December 15, 2020 · 11 minutes reading time

Transcript of episode 1

Today is the 50th day of my new startup “Get the audience”.

Starting out to freelance at 21

As this is the first episode of this podcast, you might want to know more about me, first. I am 61 years old, a software engineer and married to a lovely wife. I created my first product at the age of 21 when I was a freelance compiler writer. I studied computer science and during my studies at the university, I began freelancing, developing software for a small company near Karlsruhe, Germany. It was a compiler for the then revolutionary MC 68000 processor, a totally new series of processors at the time. The IBM PC was not invented yet.

I started to create that compiler because there was a real need. Customers had this hardware with a new processor in hand, they wanted to create process control devices for industrial applications, embedded systems, all kinds of that, but they didn’t have a high-level language compiler, to create code for those machines.

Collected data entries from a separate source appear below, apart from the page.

Lemma always_run {A} (I P P' : machine_state → Prop) request (f : _ → prog A) Q s :
  (∀ s, P s → I s) → (∀ s, P' s → I s) → (∀ s p, P s → P (with_process s p)) →
  (∀ s p, P s → denotes request p → P' (resume raw (with_process s (Some p)))) →
  P s →
  (∀ s evidence, P' s → evidence_of request evidence → alw I (f evidence) (ends Q (λ _, True)) s) →
  alw I (run request ≫= f) (ends Q (λ _, True)) s.
Proof.
  intros HPI HPI' Hproc Hres HP Hf. apply always_bind. unfold run.
  apply always_pure'; [auto|]. intros [] _.
  do 2 (apply always_require; [auto|]; intros ? ? ->; split; [auto|]; intros _).
  do 4 (apply always_res; [auto|]; intros ? ? ->; split; [done|]; intros ? _).
  apply always_call; [auto|]. intros system_root ? ->.
  apply always_call; [auto|]. intros windir ? ->.
  apply always_pure'; [auto|]. intros env Henv.
  apply always_require; [auto|]. intros [] s' ->; [|split; [auto|done]].
  set (p := {| pr_application := _ |}).
  assert (denotes request p) as Hp by (exists system_root, windir, env; done).
  pose proof (Hproc _ (Some p) HP) as HP1. split; [auto|]. intros _.
  apply always_call; [auto|]. intros [] ? ->; simpl negb; cbv iota.
  2: { apply always_call; [auto|]. intros ? ? ->. pose proof (Hproc _ None HP1).
       apply always_call; [auto|]. intros ? ? ->. apply always_return; [auto|done]. }
  apply always_call; [auto|]. intros n s1 Hs1.
  assert (s1 = resume raw (with_process s (Some p)) ∨ n = u32_max ∧ s1 = with_process s (Some p))
    as Hs2 by exact Hs1. clear Hs1. pose proof (Hres _ _ HP Hp) as HP2.
  assert (I s1) by (destruct Hs2 as [->|[_ ->]]; auto).
  apply always_pure'; [done|]. intros [] Hn.
  assert (s1 = resume raw (with_process s (Some p))) as ->.
  { destruct Hs2 as [->|[-> _]]; [done|]. by rewrite Z.eqb_refl in Hn. }
  apply always_call; [auto|]. intros wait ? ->. apply always_pure'; [auto|]. intros [] _.
  apply always_require; [auto|]. intros ? ? ->. split; [auto|]. intros _.
  apply always_call; [auto|]. intros exited ? ->. apply always_pure'; [auto|]. intros [] _.
  apply always_call; [auto|]. intros code ? ->. apply always_pure'; [auto|]. intros exit _.
  apply always_require; [auto|]. intros ? ? ->. split; [auto|]. intros _.
  apply always_join; [auto|by intros ???|]. intros lw written _.
  apply always_join; [auto|by intros ???|]. intros lo sout Hout.
  apply always_join; [auto|by intros ???|]. intros le serr Herr.
  apply always_ret; [auto|]. apply Hf; [done|].
  eexists _, _, _, _, _, _, _. split_and!; [exact Hout|exact Herr|done].
Qed.
End Runs.
Definition verify_root_proof (proof : FleetVmBootstrapKeyProof) : res unit :=
  validate_fields proof ;;
  fail_if (negb (blen (bkp_native_signature proof) =? 64)) "BOOTSTRAP_ROOT_SIGNATURE_INVALID" ;;
  fail_if (negb (ed25519_verify (bkp_native_receipt_public_key proof)
                   (unsigned_proof_bytes proof) (bkp_native_signature proof)))
    "BOOTSTRAP_ROOT_SIGNATURE_INVALID".

Definition derived_key (shared : bytes) (proof : FleetVmBootstrapKeyProof) : res bytes :=
  fail_if (all_zero shared) "BOOTSTRAP_DH_INVALID" ;;
  ok_or (hkdf_sha256 (sha256 (encode_to_vec proof)) shared PURPOSE) "BOOTSTRAP_KDF_INVALID".

(** [random], [nonce]: what [SystemRandom] gives for the key of the sender and the nonce *)
Definition seal_for_native_root (proof : FleetVmBootstrapKeyProof) (secret_identity : bytes)
    (random nonce : option bytes) : res FleetVmBootstrapAccessEnvelope :=
  verify_root_proof proof ;;
  fail_if (is_empty secret_identity || (MAX_IDENTITY_BYTES <? blen secret_identity))
    "BOOTSTRAP_IDENTITY_LENGTH_INVALID" ;;
  '(sender_private, sender_public) ← fresh_recipient random;
  fail_if (negb (blen (bkp_recipient_x25519_public_key proof) =? 32))
    "BOOTSTRAP_RECIPIENT_SCOPE_INVALID" ;;
  let shared := diffie_hellman sender_private (bkp_recipient_x25519_public_key proof) in
  key ← derived_key shared proof;
  nonce ← ok_or nonce "BOOTSTRAP_RANDOM_FAILED";
  ciphertext ← ok_or (aead_seal key nonce (encode_to_vec proof) secret_identity)
                 "BOOTSTRAP_ENCRYPT_FAILED";
  Ok {| env_schema_version := 1; env_recipient := Some proof;
        env_sender_x25519_public_key := sender_public; env_nonce := nonce;
        env_ciphertext := ciphertext |}.
(** A call of the probe with its answer: any input, host, exit status and output, and any
    call may fail. A process that could not be started did not run. *)
Definition probe_step (R : Type) (c : probe_call R) (s : probe_state)
    : R → probe_state → Prop :=
  match c in probe_call R return R → probe_state → Prop with
  | ReadStdin limit => λ r s', s' = {| ps_stdin := r; ps_host := ps_host s;
      ps_spawned := ps_spawned s; ps_printed := ps_printed s |} ∧
      ∀ b, r = Some b → blen b ≤ limit
  | RegisteredVmHost => λ r s', s' = {| ps_stdin := ps_stdin s;
      ps_host := match r with Ok h => Some h | Err _ => None end;
      ps_spawned := ps_spawned s; ps_printed := ps_printed s |}
  | Spawn p => λ r s', s' = {| ps_stdin := ps_stdin s; ps_host := ps_host s;
      ps_spawned := ps_spawned s ++ (if r : bool then [p] else []);
      ps_printed := ps_printed s |}
  | Wait => λ _ s', s' = s
  | JoinStdout limit | JoinStderr limit => λ r s', s' = s ∧ ∀ b, r = Ok b → blen b ≤ limit
  | Println line => λ _ s', s' = {| ps_stdin := ps_stdin s; ps_host := ps_host s;
      ps_spawned := ps_spawned s; ps_printed := ps_printed s ++ [line] |}
  end.

Definition process_for (command : list string) : process :=
  match command with
  | tool :: args =>
      unprivileged (match diagnostic_binary tool with Ok b => b | Err _ => "" end) args
  | [] => unprivileged "" []
  end.

Definition line_printable (line : string) : Prop := str_all printable_char line = true.

Section ProbeFacts.
Context `{Message FleetHostDiagnosticRequest}.

(** The input is a request of this machine for these commands of the grammar. *)
Definition asked (s : probe_state) (commands : list (list string)) : Prop :=
  ∃ raw request host, ps_stdin s = Some raw ∧ decode raw = Some request ∧
    ps_host s = Some host ∧ diag_machine_id request = host_machine_id host ∧
    diag_argv request = batch_argv commands ∧ 1 ≤ count commands ≤ 6 ∧
    Forall approved commands.

Definition probe_sound (s : probe_state) : Prop :=
  Forall line_printable (ps_printed s) ∧
  (ps_spawned s = [] ∨
   ∃ commands, asked s commands ∧ ps_spawned s `prefix_of` (process_for <$> commands)).

(** [s'] differs from [s] in what was started and printed. *)
Definition extends (s : probe_state) (started : list process) (s' : probe_state) : Prop :=
  ps_stdin s' = ps_stdin s ∧ ps_host s' = ps_host s ∧
  ps_spawned s' = ps_spawned s ++ started.

Lemma extends_trans s s1 s2 l1 l2 : extends s l1 s1 → extends s1 l2 s2 → extends s (l1 ++ l2) s2.
Proof. unfold extends. intros (-> & -> & E1) (-> & -> & ->). by rewrite E1, <- app_assoc. Qed.

Notation always_probe := (always probe_step probe_sound).

Lemma print_all_spec ls s :
  probe_sound s → Forall line_printable ls →
  always_probe (print_all ls)
    (ends (λ _ s', probe_sound s' ∧ extends s [] s') (λ _, True)) s.
Proof.
  revert s. induction ls as [|l ls IH]; intros s Hs Hls; cbn [print_all].
  - apply always_ret; [done|]. split; [done|]. split_and!; [done..|by rewrite app_nil_r].
  - apply Forall_cons in Hls as [Hl Hls]. apply always_call; [done|]. intros [] s' ->.
    eapply always_post; [|apply IH; [|done]].
    + intros [u|e] t; [|done]. intros [Ht (E1 & E2 & E3)]. split; [done|]. by split_and!.
    + destruct Hs as [Hp Hs]. split; [|done]. apply Forall_app. by repeat constructor.
Qed.

Lemma filter_printable s : line_printable (printable s).
Proof.
  apply str_all_take. induction s as [|c s IH]; [done|]. cbn [str_filter].
  destruct (printable_char c) eqn:Hc; [|done]. cbn [str_all]. by rewrite Hc, IH.
Qed.
Lemma printable_digits s : str_all is_ascii_digit s = true → line_printable s.
Proof.
  apply str_all_impl. unfold is_ascii_digit, printable_char, between. intros c Hc.
  reflect_in Hc. apply andb_true. rewrite !Z.leb_le. lia.
Qed.
Lemma dec_printable z : line_printable (dec z).
Proof. apply printable_digits, pretty_digits. Qed.
Lemma dec_i32_printable z : line_printable (dec_i32 z).
Proof. unfold dec_i32. case_match; [|apply dec_printable]. apply dec_printable. Qed.
Lemma printable_app a b : line_printable a → line_printable b → line_printable (a +:+ b).
Proof. unfold line_printable. rewrite str_all_app. by intros -> ->. Qed.
Lemma diag_line_printable i rest : line_printable rest → line_printable (diag_line i rest).
Proof.
  intros. apply printable_app; [done|].
  apply printable_app; [apply dec_printable|by apply printable_app].
Qed.
Lemma stream_lines_printable i kind b :
  line_printable kind → Forall line_printable (stream_lines i kind b).
Proof.
  intros Hk. unfold stream_lines. apply Forall_lookup. intros j l Hl.
  rewrite list_lookup_imap in Hl. destruct (take 60 _ !! j) as [line|]; [|done].
  injection Hl as <-. apply diag_line_printable, printable_app; [done|].
  apply printable_app; [done|]. apply printable_app; [apply dec_printable|].
  apply printable_app; [done|apply filter_printable].
Qed.

(** After some output, the program goes on from an equal state. *)
Lemma always_print {A} ls (f : unit → probe A) Q s :
  probe_sound s → Forall line_printable ls →
  (∀ s', probe_sound s' → extends s [] s' → always_probe (f tt) (ends Q (λ _, True)) s') →
  always_probe (print_all ls ≫= f) (ends Q (λ _, True)) s.
Proof.
  intros Hs Hls Hf. apply always_bind. eapply always_post; [|by apply print_all_spec].
  intros [[]|e] s'; [|done]. intros [Hs' He]. by apply Hf.
Qed.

So those machines had to be programmed in assembly language, in the beginning. The first compiler that I wrote was for SORBAS, Structure-oriented BASIC. The clients of the small company I was a freelancing for, they knew how to write code in BASIC but they still used this old dialect of BASIC using line numbers, something like

10 do this 
20 go to 10

This would be an endless loop, of course.

So I wrote the first compiler that created code for the MC 68000. And I wrote another one for translating Fortran — for all kinds of scientific, math programs that people wanted to bring to that processor family.

One or two years later, the IBM PC came out and took the path of success, so … The MC 68000, it was the first processor for the Apple Mac series. Remember those old Macs with the MC 68000? No, you’re not as old as I am!

The days as a professional software developer

So, after freelancing for that small company, I felt a little lonely in my room and I had the idea: Join a small company and be a software developer there, to have some colleagues around me and get more ideas into my head and so on. So I joined a very small eight-people company. We were working in the living room of my boss at the time — his baby daughter on his lap and he was typing away at the computer, developing software. And so was I, only without a baby!

So I spent 11 years there as software developer, became senior developer, wrote all kinds of things for CAD/CAM systems, computer aided design, computer aided manufacturing systems.

The love for consulting

In the late days of that job, our system became customizable for certain project situations. For example: a bigger company used our system to design manufacturing plants for a printed circuit boards for mobile phones. And I became a consultant for them for this project.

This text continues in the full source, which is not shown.